MLF Chapter & Verse
The Manchester Literature Festival Blog
Review: Carol Ann Duffy, Suzanne Batty & Clare Shaw
Our Young Digital Reporter Ben Haynes experiences a range of emotions at an evening of poetry.
Poetry has a reputation for being emotional, the Festival’s co-director Cathy Bolton warned the audience beforehand. Clare Shaw, Royal Literary fellow and Northern Writers’ Award recipient, did not disappoint. Her opening poem, with a dedication to Dr Blasey Ford, ‘I do not believe in silence’ gripped the audience. An Ikea’s worth of pins might have dropped during the impassioned reading of her ‘Flood’ collection. The Boxing Day floods of her home town ran through poems of loss, scandal and recovery. This continued with Noah’s wife ‘when the floods recede they don’t leave a world made shiny’.

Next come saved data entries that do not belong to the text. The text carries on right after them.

(* ===== verification/CosmSysfs.v ===== *)
(** * Coprocessor state management: the sysfs attributes

    Models [mpss4/mpss-modules/mic/cosm/cosm_sysfs.c]: the attributes of the
    [config] group (image paths, kernel command line, the command to execute when
    ready, the timeouts) and the attributes [state] and [state_msg].  A store gets
    the written bytes, a show gives the bytes of its page and their count.  The
    kernel's number parser is a parameter. *)
From S2P Require Import Prelude Cosm CosmFlow.
From Stdlib Require Import Ascii.
Local Open Scope Z_scope.
Import Cosm CosmFlow.

Module CosmSysfs.

(** ** Bytes and C strings *)

Definition NUL : ascii := ascii_of_nat 0.
Definition NL : ascii := ascii_of_nat 10.

(** The C string a buffer holds: its bytes before the first NUL. *)
Fixpoint cstring (l : list ascii) : list ascii :=
  match l with
  | [] => []
  | c :: l => if Ascii.eqb c NUL then [] else c :: cstring l
  end.

(** [strncpy]: the C string, padded with NULs to [n] bytes. *)
Fixpoint strncpy (n : nat) (l : list ascii) : list ascii :=
  match n with
  | O => []
  | S n =>
      match l with
      | [] => replicate (S n) NUL
      | c :: l => if Ascii.eqb c NUL then replicate (S n) NUL else c :: strncpy n l
      end
  end.

(** [scnprintf(buf, PAGE_SIZE, "%s\n", s)]: the bytes written, NUL excluded; their
    number is the result. *)
Definition scnprintf_line (s : list ascii) : list ascii := ztake (PAGE_SIZE - 1) (s ++ [NL]).

Fixpoint bytes (s : string) : list ascii :=
  match s with ""%string => [] | String c s => c :: bytes s end.

(** The configuration strings, as buffers. *)
Record config_strings := Strings {
  c_efi_image : option (list ascii);
  c_kernel_image : option (list ascii);
  c_kernel_cmdline : option (list ascii);
  c_initramfs_image : option (list ascii);
}.

(** ** Strings *)

Definition mic_sysfs_show_string (string : option (list ascii)) : Z * list ascii :=
  match string with
  | Some s => let out := scnprintf_line (cstring s) in (zlen out, out)
  | None => (0, [])
  end.

(** [alloc] is whether [kmalloc] succeeds; the byte [tmp[count]] is [junk] until
    written.  The new buffer replaces [*string] on success. *)
Definition mic_sysfs_store_string (alloc : bool) (junk : ascii) (string : option (list ascii))
    (buf : list ascii) (count : nat) : Z * option (list ascii) :=
  if negb alloc then (- ENOMEM, string)
  else
    let tmp := strncpy count buf ++ [junk] in
    let tmp := if Ascii.eqb (nth (count - 1) tmp NUL) NL
               then <[(count - 1)%nat := NUL]> tmp else <[count := NUL]> tmp in
    (Z.of_nat count, Some tmp).

Definition efi_image_show (c : config_strings) : Z * list ascii :=
  mic_sysfs_show_string (c_efi_image c).
Definition efi_image_store (alloc : bool) (junk : ascii) (c : config_strings)
    (buf : list ascii) (count : nat) : Z * config_strings :=
  let '(r, s) := mic_sysfs_store_string alloc junk (c_efi_image c) buf count in
  (r, Strings s (c_kernel_image c) (c_kernel_cmdline c) (c_initramfs_image c)).

Definition kernel_image_show (c : config_strings) : Z * list ascii :=
  mic_sysfs_show_string (c_kernel_image c).
Definition kernel_image_store (alloc : bool) (junk : ascii) (c : config_strings)
    (buf : list ascii) (count : nat) : Z * config_strings :=
  let '(r, s) := mic_sysfs_store_string alloc junk (c_kernel_image c) buf count in
  (r, Strings (c_efi_image c) s (c_kernel_cmdline c) (c_initramfs_image c)).

Definition kernel_cmdline_show (c : config_strings) : Z * list ascii :=
  mic_sysfs_show_string (c_kernel_cmdline c).
Definition kernel_cmdline_store (alloc : bool) (junk : ascii) (c : config_strings)
    (buf : list ascii) (count : nat) : Z * config_strings :=
  let '(r, s) := mic_sysfs_store_string alloc junk (c_kernel_cmdline c) buf count in
  (r, Strings (c_efi_image c) (c_kernel_image c) s (c_initramfs_image c)).

Definition initramfs_image_show (c : config_strings) : Z * list ascii :=
  mic_sysfs_show_string (c_initramfs_image c).
Definition initramfs_image_store (alloc : bool) (junk : ascii) (c : config_strings)
    (buf : list ascii) (count : nat) : Z * config_strings :=
  let '(r, s) := mic_sysfs_store_string alloc junk (c_initramfs_image c) buf count in
  (r, Strings (c_efi_image c) (c_kernel_image c) (c_kernel_cmdline c) s).

(** ** The other attributes *)

Section Attributes.
Context {W : Type} `{CosmEnv W}.

(** [kstrtouint(buf, 10, &v)]: a value or a negative code. *)
Variable kstrtouint : string → Z + Z.
(** [scnprintf] of an unsigned value. *)
Variable show_uint : Z → list ascii.

Definition execute_on_ready_show (cdev : cosm_device) : Z * list ascii :=
  let out := scnprintf_line (bytes (c_string (command_entry (execute_on_ready (config cdev))))) in
  (zlen out, out).

Definition execute_on_ready_store (cdev : cosm_device) (buf : string) (count : Z)
  : Z * cosm_device :=
  match cosm_get_command_id buf with
  | (rc, Some command) =>
      if rc <? 0 then (rc, cdev) else (count, set_execute_on_ready cdev command)
  | (rc, None) => (rc, cdev)
  end.

Definition set_timeouts (cdev : cosm_device) (b s : Z) : cosm_device :=
  let f := config cdev in
  set_config cdev (Config (efi_image f) (kernel_image f) (kernel_cmdline f) (initramfs_image f)
    (execute_on_ready f) b s).

Definition boot_timeout_show (cdev : cosm_device) : Z * list ascii :=
  let out := show_uint (boot_timeout (config cdev)) in (zlen out, out).

Definition boot_timeout_store (cdev : cosm_device) (buf : string) (count : Z) : Z * cosm_device :=
  match kstrtouint buf with
  | inr ret => (ret, cdev)
  | inl timeout =>
      if timeout <? COSM_MIN_BOOT_TIMEOUT then (- EINVAL, cdev)
      else (count, set_timeouts cdev timeout (shutdown_timeout (config cdev)))
  end.

Definition shutdown_timeout_show (cdev : cosm_device) : Z * list ascii :=
  let out := show_uint (shutdown_timeout (config cdev)) in (zlen out, out).

Definition shutdown_timeout_store (cdev : cosm_device) (buf : string) (count : Z)
  : Z * cosm_device :=
  match kstrtouint buf with
  | inr ret => (ret, cdev)
  | inl timeout =>
      if timeout <? COSM_MIN_SHUTDOWN_TIMEOUT then (- EINVAL, cdev)
      else (count, set_timeouts cdev (boot_timeout (config cdev)) timeout)
  end.

Definition state_show (cdev : cosm_device) : Z * list ascii :=
  let s := state cdev in
  if MIC_STATE_LAST <? s then (- EINVAL, [])
  else let out := scnprintf_line (bytes (s_string (state_entry s))) in (zlen out, out).

(** The request itself is [set_command], whose steps are those of [CosmFlow]. *)
Definition state_store (set_command : Z → cosm_device → Z * cosm_device)
    (cdev : cosm_device) (buf : string) (count : Z) : Z * cosm_device :=
  match cosm_get_command_id buf with
  | (rc, Some command) =>
      if rc <? 0 then (rc, cdev)
      else
        let '(rc, cdev) := set_command command cdev in
        if rc <? 0 then (rc, cdev) else (count, cdev)
  | (rc, None) => (rc, cdev)
  end.

Definition state_msg_show (cdev : cosm_device) : Z * list ascii :=
  match state_msg cdev with
  | Some m => let out := scnprintf_line (bytes m) in (zlen out, out)
  | None => (0, [])
  end.

(** ** Configuration writes *)

(** A write to one of the three attributes that hold numbers. *)
Inductive attr_write := WBoot (buf : string) | WShutdown (buf : string) | WOnReady (buf : string).

Definition run_write (d : cosm_device) (a : attr_write) : cosm_device :=
  match a with
  | WBoot buf => snd (boot_timeout_store d buf (zlen (bytes buf)))
  | WShutdown buf => snd (shutdown_timeout_store d buf (zlen (bytes buf)))
  | WOnReady buf => snd (execute_on_ready_store d buf (zlen (bytes buf)))
  end.

(** What the configuration promises the state flow. *)
Definition config_ok (d : cosm_device) : Prop :=
  COSM_MIN_BOOT_TIMEOUT <= boot_timeout (config d) < 2 ^ 32 ∧
  COSM_MIN_SHUTDOWN_TIMEOUT <= shutdown_timeout (config d) < 2 ^ 32 ∧
  0 <= execute_on_ready (config d) <= MIC_CMD_LAST.

(** [kstrtouint] yields 32-bit values. *)
Hypothesis kstrtouint_range : ∀ s v, kstrtouint s = inl v → in_width 32 v.

Lemma write_ok d a : config_ok d → config_ok (run_write d a).
Proof.
  intros (Hb & Hs & He).
  destruct a as [buf|buf|buf]; cbn; unfold boot_timeout_store, shutdown_timeout_store,
    execute_on_ready_store.
  - destruct (kstrtouint buf) as [v|] eqn:E; [|done]. destruct (kstrtouint_range _ _ E).
    destruct (Z.ltb_spec v COSM_MIN_BOOT_TIMEOUT); [done|]. unfold config_ok. cbn. lia.
  - destruct (kstrtouint buf) as [v|] eqn:E; [|done]. destruct (kstrtouint_range _ _ E).
    destruct (Z.ltb_spec v COSM_MIN_SHUTDOWN_TIMEOUT); [done|]. unfold config_ok. cbn. lia.
  - destruct (cosm_get_command_id buf) as [rc [c|]] eqn:E; [|done].
    destruct (rc <? 0); [done|]. assert (rc = 0) as ->.
    { unfold cosm_get_command_id in E. by destruct (get_command_loop _ _ _); simplify_eq. }
    destruct (get_command_id_found _ _ E) as ([? ?] & _). unfold MIC_CMD_NONE in *.
    split; [done|]. split; [done|]. cbn. lia.
Qed.

(** Whatever is written to the configuration attributes, in any order, the
    timeouts stay at least their minima and within 32 bits, and the command to
    execute when ready indexes the command table; a refused write changes
    nothing. *)
Theorem cosm_config_invariant d ws : config_ok d →
  config_ok (foldl run_write d ws) ∧
  (∀ buf count, fst (boot_timeout_store d buf count) < 0 → 0 <= count →
     snd (boot_timeout_store d buf count) = d) ∧
  (∀ buf count, fst (shutdown_timeout_store d buf count) < 0 → 0 <= count →
     snd (shutdown_timeout_store d buf count) = d) ∧
  (∀ buf count, fst (execute_on_ready_store d buf count) < 0 → 0 <= count →
     snd (execute_on_ready_store d buf count) = d).
Proof.
  intros Hd. split.
  - revert d Hd. induction ws as [|a ws IH]; intros d Hd; [done|]. cbn. apply IH. by apply write_ok.
  - unfold boot_timeout_store, shutdown_timeout_store, execute_on_ready_store.
    split_and!; intros buf count; repeat case_match; cbn; intros; try done; lia.
Qed.

End Attributes.

(** ** String round trips *)

Lemma cstring_no_nul l : NUL ∉ l → cstring l = l.
Proof.
  induction l as [|c l IH]; [done|]. intros Hn. apply not_elem_of_cons in Hn as [Hc Hl]. cbn.
  destruct (Ascii.eqb_spec c NUL); [congruence|]. by rewrite IH.
Qed.

Lemma cstring_stop l r : NUL ∉ l → cstring (l ++ NUL :: r) = l.
Proof.
  induction l as [|c l IH]; [done|]. intros Hn. apply not_elem_of_cons in Hn as [Hc Hl]. cbn.
  destruct (Ascii.eqb_spec c NUL); [congruence|]. by rewrite IH.
Qed.

Lemma strncpy_exact l : NUL ∉ l → strncpy (length l) l = l.
Proof.
  induction l as [|c l IH]; [done|]. intros Hn. apply not_elem_of_cons in Hn as [Hc Hl].
  cbn [length strncpy]. destruct (Ascii.eqb_spec c NUL); [congruence|]. by rewrite IH.
Qed.

(** The stored buffer holds the written text without its final newline. *)
Lemma store_string_value junk old s nl :
  s ≠ [] → NUL ∉ s → last s ≠ Some NL → nl = [] ∨ nl = [NL] →
  ∃ b, mic_sysfs_store_string true junk old (s ++ nl) (length (s ++ nl)) =
         (zlen (s ++ nl), Some b) ∧ cstring b = s.
Proof.
  intros Hne Hs Hlast Hnl. unfold mic_sysfs_store_string. cbn.
  assert (NUL ∉ s ++ nl) as Hn.
  { rewrite elem_of_app. destruct Hnl as [-> | ->]; [set_solver|].
    rewrite list_elem_of_singleton. intros [?|[=]]; done. }
  rewrite strncpy_exact by done. eexists. split; [reflexivity|].
  destruct Hnl as [-> | ->].
  - rewrite app_nil_r in *. destruct (exists_last Hne) as (s' & c & ->).
    rewrite last_snoc in Hlast. rewrite length_app. cbn.
    replace (length s' + 1 - 1)%nat with (length s') by lia.
    rewrite <- app_assoc, app_nth2, Nat.sub_diag by lia. cbn.
    destruct (Ascii.eqb_spec c NL); [congruence|].
    rewrite insert_app_r_alt by lia. replace (length s' + 1 - length s')%nat with 1%nat by lia.
    cbn. change (s' ++ [c; NUL]) with (s' ++ [c] ++ [NUL]). rewrite app_assoc. by apply cstring_stop.
  - rewrite length_app. cbn. replace (length s + 1 - 1)%nat with (length s) by lia.
    rewrite <- app_assoc, app_nth2, Nat.sub_diag by lia. cbn.
    rewrite insert_app_r_alt by lia. rewrite Nat.sub_diag. cbn. by apply cstring_stop.
Qed.

(** C35: Text written to a string attribute reads back as written, with exactly one
    newline at its end, for every attribute that stores a string; the write
    reports all its bytes consumed and leaves the other strings alone, and a
    failed allocation leaves everything alone. *)
Theorem cosm_sysfs_string_roundtrip junk c s nl :
  s ≠ [] → NUL ∉ s → last s ≠ Some NL → nl = [] ∨ nl = [NL] → zlen s < PAGE_SIZE - 1 →
  let n := length (s ++ nl) in
  (let '(r, c') := efi_image_store true junk c (s ++ nl) n in
     r = zlen (s ++ nl) ∧ efi_image_show c' = (zlen s + 1, s ++ [NL]) ∧
     kernel_image_show c' = kernel_image_show c) ∧
  (let '(r, c') := kernel_image_store true junk c (s ++ nl) n in
     r = zlen (s ++ nl) ∧ kernel_image_show c' = (zlen s + 1, s ++ [NL]) ∧
     kernel_cmdline_show c' = kernel_cmdline_show c) ∧
  (let '(r, c') := kernel_cmdline_store true junk c (s ++ nl) n in
     r = zlen (s ++ nl) ∧ kernel_cmdline_show c' = (zlen s + 1, s ++ [NL]) ∧
     initramfs_image_show c' = initramfs_image_show c) ∧
  (let '(r, c') := initramfs_image_store true junk c (s ++ nl) n in
     r = zlen (s ++ nl) ∧ initramfs_image_show c' = (zlen s + 1, s ++ [NL]) ∧
     efi_image_show c' = efi_image_show c) ∧
  efi_image_store false junk c (s ++ nl) n = (- ENOMEM, c).
Proof.
  intros Hne Hs Hlast Hnl Hlen n. subst n.
  assert (∀ old, ∃ b, mic_sysfs_store_string true junk old (s ++ nl) (length (s ++ nl)) =
     (zlen (s ++ nl), Some b) ∧ mic_sysfs_show_string (Some b) = (zlen s + 1, s ++ [NL])) as Hst.
  { intros old. destruct (store_string_value junk old s nl) as (b & Hb & Hc); auto.
    exists b. split; [done|]. unfold mic_sysfs_show_string, scnprintf_line. rewrite Hc.
    unfold ztake. rewrite take_ge.
    - f_equal. rewrite zlen_app. done.
    - unfold zlen, PAGE_SIZE in *. rewrite length_app. cbn. lia. }
  unfold efi_image_store, kernel_image_store, kernel_cmdline_store, initramfs_image_store.
  split_and!; [destruct (Hst (c_efi_image c)) as (b & -> & Hb)
    |destruct (Hst (c_kernel_image c)) as (b & -> & Hb)
    |destruct (Hst (c_kernel_cmdline c)) as (b & -> & Hb)
    |destruct (Hst (c_initramfs_image c)) as (b & -> & Hb)|by destruct c]; done.
Qed.

Lemma cosm_sysfs_string_roundtrip_witness :
  let c := Strings None None None None in
  let p := bytes "/boot/vmlinuz"%string in
  kernel_image_show (snd (kernel_image_store true NL c (p ++ [NL]) 14)) = (14, p ++ [NL]).
Proof.
  destruct (cosm_sysfs_string_roundtrip NL (Strings None None None None)
    (bytes "/boot/vmlinuz"%string) [NL]) as (_ & H & _).
  - discriminate.
  - vm_compute. intros H. repeat (apply elem_of_cons in H as [H|H]; [discriminate|]).
    by apply elem_of_nil in H.
  - vm_compute. discriminate.
  - by right.
  - reflexivity.
  - apply H.
Defined.

Lemma cosm_config_invariant_witness :
  let k := λ s, if String.eqb s "120" then inl 120 else inr (- EINVAL) in
  config_ok (foldl (@run_write _ sim_env k) (sim_dev 2 0)
    [WBoot "120"; WShutdown "x"; WOnReady "boot"]) ∧
  execute_on_ready (config (foldl (@run_write _ sim_env k) (sim_dev 2 0)
    [WBoot "120"; WShutdown "x"; WOnReady "boot"])) = MIC_CMD_BOOT.
Proof.
  split; [|vm_compute; reflexivity].
  apply (@cosm_config_invariant _ sim_env).
  - intros s v. destruct (String.eqb s "120"); [|discriminate]. intros [= <-]. split; reflexivity || (vm_compute; congruence).
  - vm_compute. repeat split; congruence.
Defined.

End CosmSysfs.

Next up was Suzanne Batty, (lecturer at Sheffield Hallam University). ‘States of Happiness’ is dedicated to her twin Nicola, claimed by Friedreich’s ataxia,a degenerative disease. Her poems were calm, dreamlike even. In one poem the twins were at a beach with their dad, the next Suzanne’s head was hanging from her twin’s wheelchair, and in another poem, the two were singing the fictitious football chant F***.
Then it was time for multi-award winning Dame Carol Ann Duffy, unveiling her final collection as Poet Laureate. ‘Sincerity’. She began by staring out a ‘Gorilla’, who might be the US President after another day’s evolution. Animal sincerity continued with the ‘slow lines of sadness’ from ‘Elephant’, and the ‘Empty nest’, for which Duffy researched such grief amongst birds. Sincerity certainly didn’t seem a uniquely human quality by now.
More politics bled in from our ‘Lucrative Democracy’, with the evil twins of Brexit and Trump. In ‘Ex-Ministers’ people were led ‘like lemmings over the white cliffs of Dover’ while ‘the constant dutiful Queen’ observed Aberfan and Grenfell, in ‘Britannia’. The six key words of the Sestina (Sharples) were also deeply charged about the last two political years.
Incidentally, the audience was laughing, as politics hardly stopped Duffy poking fun at her life and this only increased with a poem of her adolescence, ‘speaking to foreigners in accents… building bonfires not permitted to light… trying out blindness’.
Duffy ended with another primate poem, specifically a monkey being applied to her in a Marrakech market. £500 later, said monkey had a bath, bit a toothbrush and ran up a curtain. It was also a good finger painter and watched ‘The Jungle Book’ while Duffy was finishing ‘The World’s Woof’ (Aesop’s fables from the animals’ point of view). After all, ‘Once a mother, always a mother’. Duffy then passed on her ‘best wishes to the new Laureate. The monkey is mine’.